Re: The Age of Aquarius has yet to come
Date: 2004-11-02 07:42 pm (UTC)From:I also get your "coconut explosion" example, heh. :) New agey stuff can offer a charming simplicity of worldview that's very attractive, ie "I think, therefore it is!", that sort of thing.
My attitude about taking things from different faiths is a bit unusual, in that I'm taking the angle that if in some cases the pattern of belief/knowledge/ritual was based on/inspired by actual unusual occurences/abilities/whatever, there may be *some* valid elements to it, that frankly *won't* make sense in the originating system.

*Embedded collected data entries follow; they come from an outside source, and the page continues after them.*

(** X1. When the element [#changeRows] takes as the row to copy is a row or
    there is none, and whenever [dy <= 0], the function returned by
    [clickHandler(dx, dy)] returns normally; it leaves the limits and the
    button references alone and leaves the instance synchronised: the flags
    are those of the grid it leaves, and when the four buttons are four
    elements the [disabled] state of each is the negation of its flag. *)
Theorem clickHandler_leaves_instance_synchronised
    (dx dy : Z) (g : GrowthTable) :
  templateIsRow g \/ dy <= 0 ->
  exists g', clickHandler dx dy g = Normal g'
    /\ _minDimCount g' = _minDimCount g
    /\ _maxDimCount g' = _maxDimCount g
    /\ consistent g'
    /\ flagsMatchGrid g'
    /\ (distinctButtons g -> buttonsMatchFlags g').
Proof.
  intros H. destruct (clickHandler_returns dx dy g H) as (tb' & Hrun & _).
  rewrite Hrun. eexists. split; [reflexivity |].
  split; [reflexivity |]. split; [reflexivity |].
  split; [apply syncedOf_consistent |].
  split; [apply syncedOf_flags | apply syncedOf_buttons].
Qed.

(** X3. When the number of rows and the number of cells of every row are
    within the limits, and the row to copy is a row (or [dy <= 0]), they are
    within the limits again after the function returned by
    [clickHandler(dx, dy)], for every [dx] and [dy]. *)
Theorem clickHandler_keeps_within_bounds (dx dy : Z) (g : GrowthTable) :
  withinBounds g ->
  templateIsRow g \/ dy <= 0 ->
  exists g', clickHandler dx dy g = Normal g' /\ withinBounds g'.
Proof.
  intros [HR HC] H.
  destruct (clickHandler_returns dx dy g H) as (tb' & Hrun & _ & Hrows).
  rewrite Hrun. eexists. split; [reflexivity |].
  unfold withinBounds, rowCount in *.
  cbn [syncedOf _field _minDimCount _maxDimCount].
  rewrite rows_fieldWith, Hrows.
  apply within_rowsAfterClick; assumption.
Qed.

(** X4. A rectangular grid is rectangular again after the function returned
    by [clickHandler(dx, dy)], when the row to copy is a row (or [dy <= 0]),
    also when both [dx] and [dy] are non-zero: the rows are changed first, so
    a row just added takes part in the column change. *)
Theorem clickHandler_keeps_rectangular (dx dy : Z) (g : GrowthTable) :
  rectangular (rows (_field g)) ->
  templateIsRow g \/ dy <= 0 ->
  exists g', clickHandler dx dy g = Normal g'
    /\ rectangular (rows (_field g')).
Proof.
  intros Hrect H.
  destruct (clickHandler_returns dx dy g H) as (tb' & Hrun & _ & Hrows).
  rewrite Hrun. eexists. split; [reflexivity |].
  cbn [syncedOf _field]. rewrite rows_fieldWith, Hrows.
  apply rectangular_rowsAfterClick, Hrect.
Qed.



(** X18. With limits [1 <= minDim] and a grid of [R] rows,
    [minDim <= R <= maxDim], on a body whose last element child is a row,
    [growRows(k)] returns with [min (R + k) maxDim] rows; [shrinkRows(k)]
    returns with [max (R - k) minDim] rows on every body; for every
    [k >= 1]. *)
Theorem growRows_shrinkRows_rowCount (g : GrowthTable) (k : Z) :
  1 <= _minDimCount g ->
  _minDimCount g <= rowCount g <= _maxDimCount g ->
  1 <= k ->
  (templateIsRow g ->
   exists g', growRows k g = Normal g'
     /\ rowCount g' = Z.min (rowCount g + k) (_maxDimCount g))
  /\ (exists g', shrinkRows k g = Normal g'
     /\ rowCount g' = Z.max (rowCount g - k) (_minDimCount g)).
Proof.
  intros Hmin HR Hk. unfold rowCount, growRows, shrinkRows in *. split.
  - intros Htpl.
    destruct (changeRows_returns k g (or_introl Htpl))
      as (g' & Hrun & Hrows & _).
    exists g'. split; [exact Hrun |]. rewrite Hrows.
    rewrite length_rowsAfterChangeRows_add; [lia | lia |].
    intros E. rewrite E in HR. simpl in HR. lia.
  - destruct (changeRows_returns (- k) g) as (g' & Hrun & Hrows & _);
      [right; lia |].
    exists g'. split; [exact Hrun |]. rewrite Hrows.
    rewrite length_rowsAfterChangeRows_remove; lia.
Qed.

(** X19. A rectangular grid is rectangular again after [shrinkRows],
    [growCols] and [shrinkCols] in every state and for every count, and
    after [growRows] on a body whose last element child is a row; each of
    them then returns normally. *)
Theorem rectangular_preserved (g : GrowthTable) (k : Z) :
  rectangular (rows (_field g)) ->
  (templateIsRow g ->
   exists g', growRows k g = Normal g' /\ rectangular (rows (_field g')))
  /\ (0 <= k ->
      exists g', shrinkRows k g = Normal g' /\ rectangular (rows (_field g')))
  /\ (exists g', growCols k g = Normal g' /\ rectangular (rows (_field g')))
  /\ (exists g', shrinkCols k g = Normal g' /\ rectangular (rows (_field g'))).
Proof.
  intros Hrect. unfold growRows, shrinkRows, growCols, shrinkCols.
  split; [| split; [| split]].
  - intros Htpl.
    destruct (changeRows_returns k g (or_introl Htpl))
      as (g' & Hrun & Hrows & _).
    exists g'. split; [exact Hrun |]. rewrite Hrows.
    apply rectangular_rowsAfterChangeRows, Hrect.
  - intros Hk.
    destruct (changeRows_returns (- k) g) as (g' & Hrun & Hrows & _);
      [right; lia |].
    exists g'. split; [exact Hrun |]. rewrite Hrows.
    apply rectangular_rowsAfterChangeRows, Hrect.
  - destruct (changeCols_returns k g) as (g' & Hrun & Hrows & _).
    exists g'. split; [exact Hrun |]. rewrite Hrows.
    apply rectangular_rowsAfterChangeCols, Hrect.
  - destruct (changeCols_returns (- k) g) as (g' & Hrun & Hrows & _).
    exists g'. split; [exact Hrun |]. rewrite Hrows.
    apply rectangular_rowsAfterChangeCols, Hrect.
Qed.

Heh, I thought of an interesting way to put it: If it's science (ie real) it doesn't have to be pretty, if it's art (ie just groundless belief) than it should have symmetry. Something like that.
Re: The Age of Aquarius has yet to come
Date: 2004-11-03 02:01 am (UTC)From:Yeah, MacLaine reminds me of Mircea Eliade in many ways . . . Eliade has the idea of THE TREE as "axis mundi", the centre of the world where people form societies and takes examples from several cultures where people make drums from trees as cases of connecting with the sacred in order to travel the Tree. So if scholars and "cobblers" both do this, what does it say about the state of 'Western' society? The academy (hiss)? We are Borg. In a few generations, will everyone practice some weird 'unified-but-different' faith? Will all the human people be brown (a la Piers Anthony's Race Against Time)? I don't know. An entertaining diversion from reading McCutcheon, lady. I think me brain is always off-kilter. I empathize like the non-reductionist, general non-generalist, anti-pro sui generis person I am. Sigh.